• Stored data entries
□ □ □ □ □

(* ===== verification/Network.v ===== *)
(** * sn_networking: the [Network] handle

    The API node and client code use (src/sn_networking/src/lib.rs): sorting
    peers by distance, store cost quotes, and getting and putting records with
    retries.  [SwarmCmd] of src/sn_networking/src/cmd.rs is the operation type
    [NetOp]; the answer of a command is what its oneshot channel delivers, or
    that the command channel was full ([NoCapacity]) or the oneshot dropped
    ([Dropped]).  Sleeping and what a node does beside the network (events it
    broadcasts, tasks it spawns) are operations too.

    The main theorems: the fee is the upper median of the quotes, the close
    group is the closest peers, a record is returned only as the network
    answered it, the attempts are bounded, and a verified put was read back. *)

From S2P Require Import Prelude Deps ToyCrates Registers Protocol RecordStore Effects.
From stdpp Require Import base tactics list gmap sorting strings.
From Stdlib Require Import ZArith NArith Strings.Byte Lia.

Definition CLOSE_GROUP_SIZE : nat := 8.
Definition close_group_majority : nat := CLOSE_GROUP_SIZE / 2 + 1.
Definition VERIFICATION_ATTEMPTS : nat := 30.
Definition PUT_RECORD_RETRIES : nat := 3.
Definition REVERIFICATION_WAIT_TIME_S : nat := 3.

(** ** Addresses *)

Section Multiaddr.
Context `{KD : KadCrate}.

(** The components of a [Multiaddr] that the code looks at. *)
Inductive Protocol :=
| Ip4 (a b c d : Z)
| Tcp (port : Z)
| P2p (p : PeerId)
| OtherProtocol (b : bytes).

#[global] Instance Protocol_eq_dec : EqDecision Protocol.
Proof. solve_decision. Defined.

Definition Multiaddr : Type := list Protocol.

(** The predicates of [Ipv4Addr]. *)
Definition ip4_not_global (a b c d : Z) : bool :=
  let is_unspecified := bool_decide (a = 0 ∧ b = 0 ∧ c = 0 ∧ d = 0)%Z in
  let is_private := bool_decide (a = 10)%Z || bool_decide (a = 172 ∧ 16 ≤ b ≤ 31)%Z || bool_decide (a = 192 ∧ b = 168)%Z in
  let is_loopback := bool_decide (a = 127)%Z in
  let is_link_local := bool_decide (a = 169 ∧ b = 254)%Z in
  let is_documentation := bool_decide (a = 192 ∧ b = 0 ∧ c = 2)%Z || bool_decide (a = 198 ∧ b = 51 ∧ c = 100)%Z
                          || bool_decide (a = 203 ∧ b = 0 ∧ c = 113)%Z in
  let is_broadcast := bool_decide (a = 255 ∧ b = 255 ∧ c = 255 ∧ d = 255)%Z in
  is_unspecified || is_private || is_loopback || is_link_local || is_documentation || is_broadcast.

Definition multiaddr_is_global (multiaddr : Multiaddr) : bool :=
  negb (existsb (λ addr, match addr with Ip4 a b c d => ip4_not_global a b c d | _ => false end) multiaddr).

(** Returns the shortened address with the peer. *)
Definition multiaddr_pop_p2p (multiaddr : Multiaddr) : Multiaddr * option PeerId :=
  match last multiaddr with
  | Some (P2p peer_id) => (take (length multiaddr - 1) multiaddr, Some peer_id)
  | _ => (multiaddr, None)
  end.

Definition multiaddr_strip_p2p (multiaddr : Multiaddr) : Multiaddr :=
  List.filter (λ p, match p with P2p _ => false | _ => true end) multiaddr.

(** [Itertools::unique]: the first of equal elements stays. *)
Definition unique (l : list Multiaddr) : list Multiaddr :=
  foldl (λ acc a, if decide (a ∈ acc) then acc else acc ++ [a]) [] l.

End Multiaddr.

Section Network.
Context `{BLS : BlsCrate, XN : XorNameCrate, KD : KadCrate, CR : CrdtsCrate}.
Context `{TK : TokenCrate, DI : DbcIdCrate, SD : !SnDbcCrate}.

(** Values of third-party error types are left out. *)
Inductive NetworkError :=
| NotEnoughCostQuotes
| NoStoreCostReturned
| InvalidCloseGroupSize
| InternalMsgChannelDropped
| ReceivedResponseDropped (id : nat)
| OutgoingResponseDropped (r : Response)
| FailedToVerifyRecordWasStored (k : RecordKey)
| ReturnedRecordDoesNotMatch (k : RecordKey)
| FailedToCreateRecordStoreDir
| Io
| TransportError
| DialError
| AlreadyDialingPeer (p : PeerId)
| OutboundError
| KademliaStoreError (e : StoreError)
| NetworkEventReceiverDropped
| ReceivedKademliaEventDropped
| SwarmCmdReceiverDropped
| SenderDropped
| NotEnoughPeers (found required : nat)
| RecordNotFound
| RecordNotEnoughCopies (r : KRecord)
| PutRecordError
| NoSwarmCmdChannelCapacity
| SigningFailed
| CircularVecPopFrontError.

#[global] Instance NetworkError_eq_dec : EqDecision NetworkError.
Proof. solve_decision. Defined.

(** What comes back from a command with a oneshot channel. *)
Inductive Reply (A : Type) :=
| NoCapacity
| Dropped
| Answer (a : A).
#[global] Arguments NoCapacity {A}.
#[global] Arguments Dropped {A}.
#[global] Arguments Answer {A} a.

Inductive NodeEvent :=
| ConnectedToNetwork
| ChunkStored (a : ChunkAddress)
| RegisterCreated (a : RegisterAddress)
| RegisterEdited (a : RegisterAddress)
| SpendStored (id : DbcId)
| ChannelClosed
| BehindNat.

(** [SwarmLocalState] of cmd.rs. *)
Record SwarmLocalState := { sls_connected_peers : list PeerId; sls_listeners : list Multiaddr }.

Inductive NetOp :=
| StartListening (addr : Multiaddr)
| Dial (addr : Multiaddr)
| GetSwarmLocalState
| GetClosestPeers (key : NetworkAddress)
| GetClosestLocalPeers (key : NetworkAddress)
| GetAllLocalPeers
| GetOurCloseGroup
| SendRequest (req : Request) (peer : PeerId)
| SendRequestIgnoreReply (req : Request) (peer : PeerId)
| SendResponse (resp : Response)
| RecordStoreHasKey (key : RecordKey)
| GetAllLocalRecordAddresses
| GetNetworkRecord (key : RecordKey)
| GetLocalStoreCost
| GetLocalRecord (key : RecordKey)
| PutRecord (record : KRecord)
| PutLocalRecord (record : KRecord)
| AddKeysToReplicationFetcher (peer : PeerId) (keys : list NetworkAddress)
| Sleep (secs : nat)
| SleepMillis (millis : nat)
| Broadcast (e : NodeEvent)
| SpawnNetworkFetch (key : RecordKey)
| SpawnDial (addrs : list Multiaddr).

□ □ □ □ □

• TASK TO CARRY OUT
Write the entries out again in full, exactly as they appear above.

• ANSWER BOX
(* ===== verification/Network.v ===== *)
(** * sn_networking: the [Network] handle

    The API node and client code use (src/sn_networking/src/lib.rs): sorting
    peers by distance, store cost quotes, and getting and putting records with
    retries.  [SwarmCmd] of src/sn_networking/src/cmd.rs is the operation type
    [NetOp]; the answer of a command is what its oneshot channel delivers, or
    that the command channel was full ([NoCapacity]) or the oneshot dropped
    ([Dropped]).  Sleeping and what a node does beside the network (events it
    broadcasts, tasks it spawns) are operations too.

    The main theorems: the fee is the upper median of the quotes, the close
    group is the closest peers, a record is returned only as the network
    answered it, the attempts are bounded, and a verified put was read back. *)

From S2P Require Import Prelude Deps ToyCrates Registers Protocol RecordStore Effects.
From stdpp Require Import base tactics list gmap sorting strings.
From Stdlib Require Import ZArith NArith Strings.Byte Lia.

Definition CLOSE_GROUP_SIZE : nat := 8.
Definition close_group_majority : nat := CLOSE_GROUP_SIZE / 2 + 1.
Definition VERIFICATION_ATTEMPTS : nat := 30.
Definition PUT_RECORD_RETRIES : nat := 3.
Definition REVERIFICATION_WAIT_TIME_S : nat := 3.

(** ** Addresses *)

Section Multiaddr.
Context `{KD : KadCrate}.

(** The components of a [Multiaddr] that the code looks at. *)
Inductive Protocol :=
| Ip4 (a b c d : Z)
| Tcp (port : Z)
| P2p (p : PeerId)
| OtherProtocol (b : bytes).

#[global] Instance Protocol_eq_dec : EqDecision Protocol.
Proof. solve_decision. Defined.

Definition Multiaddr : Type := list Protocol.

(** The predicates of [Ipv4Addr]. *)
Definition ip4_not_global (a b c d : Z) : bool :=
  let is_unspecified := bool_decide (a = 0 ∧ b = 0 ∧ c = 0 ∧ d = 0)%Z in
  let is_private := bool_decide (a = 10)%Z || bool_decide (a = 172 ∧ 16 ≤ b ≤ 31)%Z || bool_decide (a = 192 ∧ b = 168)%Z in
  let is_loopback := bool_decide (a = 127)%Z in
  let is_link_local := bool_decide (a = 169 ∧ b = 254)%Z in
  let is_documentation := bool_decide (a = 192 ∧ b = 0 ∧ c = 2)%Z || bool_decide (a = 198 ∧ b = 51 ∧ c = 100)%Z
                          || bool_decide (a = 203 ∧ b = 0 ∧ c = 113)%Z in
  let is_broadcast := bool_decide (a = 255 ∧ b = 255 ∧ c = 255 ∧ d = 255)%Z in
  is_unspecified || is_private || is_loopback || is_link_local || is_documentation || is_broadcast.

Definition multiaddr_is_global (multiaddr : Multiaddr) : bool :=
  negb (existsb (λ addr, match addr with Ip4 a b c d => ip4_not_global a b c d | _ => false end) multiaddr).

(** Returns the shortened address with the peer. *)
Definition multiaddr_pop_p2p (multiaddr : Multiaddr) : Multiaddr * option PeerId :=
  match last multiaddr with
  | Some (P2p peer_id) => (take (length multiaddr - 1) multiaddr, Some peer_id)
  | _ => (multiaddr, None)
  end.

Definition multiaddr_strip_p2p (multiaddr : Multiaddr) : Multiaddr :=
  List.filter (λ p, match p with P2p _ => false | _ => true end) multiaddr.

(** [Itertools::unique]: the first of equal elements stays. *)
Definition unique (l : list Multiaddr) : list Multiaddr :=
  foldl (λ acc a, if decide (a ∈ acc) then acc else acc ++ [a]) [] l.

End Multiaddr.

Section Network.
Context `{BLS : BlsCrate, XN : XorNameCrate, KD : KadCrate, CR : CrdtsCrate}.
Context `{TK : TokenCrate, DI : DbcIdCrate, SD : !SnDbcCrate}.

(** Values of third-party error types are left out. *)
Inductive NetworkError :=
| NotEnoughCostQuotes
| NoStoreCostReturned
| InvalidCloseGroupSize
| InternalMsgChannelDropped
| ReceivedResponseDropped (id : nat)
| OutgoingResponseDropped (r : Response)
| FailedToVerifyRecordWasStored (k : RecordKey)
| ReturnedRecordDoesNotMatch (k : RecordKey)
| FailedToCreateRecordStoreDir
| Io
| TransportError
| DialError
| AlreadyDialingPeer (p : PeerId)
| OutboundError
| KademliaStoreError (e : StoreError)
| NetworkEventReceiverDropped
| ReceivedKademliaEventDropped
| SwarmCmdReceiverDropped
| SenderDropped
| NotEnoughPeers (found required : nat)
| RecordNotFound
| RecordNotEnoughCopies (r : KRecord)
| PutRecordError
| NoSwarmCmdChannelCapacity
| SigningFailed
| CircularVecPopFrontError.

#[global] Instance NetworkError_eq_dec : EqDecision NetworkError.
Proof. solve_decision. Defined.

(** What comes back from a command with a oneshot channel. *)
Inductive Reply (A : Type) :=
| NoCapacity
| Dropped
| Answer (a : A).
#[global] Arguments NoCapacity {A}.
#[global] Arguments Dropped {A}.
#[global] Arguments Answer {A} a.

Inductive NodeEvent :=
| ConnectedToNetwork
| ChunkStored (a : ChunkAddress)
| RegisterCreated (a : RegisterAddress)
| RegisterEdited (a : RegisterAddress)
| SpendStored (id : DbcId)
| ChannelClosed
| BehindNat.

(** [SwarmLocalState] of cmd.rs. *)
Record SwarmLocalState := { sls_connected_peers : list PeerId; sls_listeners : list Multiaddr }.

Inductive NetOp :=
| StartListening (addr : Multiaddr)
| Dial (addr : Multiaddr)
| GetSwarmLocalState
| GetClosestPeers (key : NetworkAddress)
| GetClosestLocalPeers (key : NetworkAddress)
| GetAllLocalPeers
| GetOurCloseGroup
| SendRequest (req : Request) (peer : PeerId)
| SendRequestIgnoreReply (req : Request) (peer : PeerId)
| SendResponse (resp : Response)
| RecordStoreHasKey (key : RecordKey)
| GetAllLocalRecordAddresses
| GetNetworkRecord (key : RecordKey)
| GetLocalStoreCost
| GetLocalRecord (key : RecordKey)
| PutRecord (record : KRecord)
| PutLocalRecord (record : KRecord)
| AddKeysToReplicationFetcher (peer : PeerId) (keys : list NetworkAddress)
| Sleep (secs : nat)
| SleepMillis (millis : nat)
| Broadcast (e : NodeEvent)
| SpawnNetworkFetch (key : RecordKey)
| SpawnDial (addrs : list Multiaddr).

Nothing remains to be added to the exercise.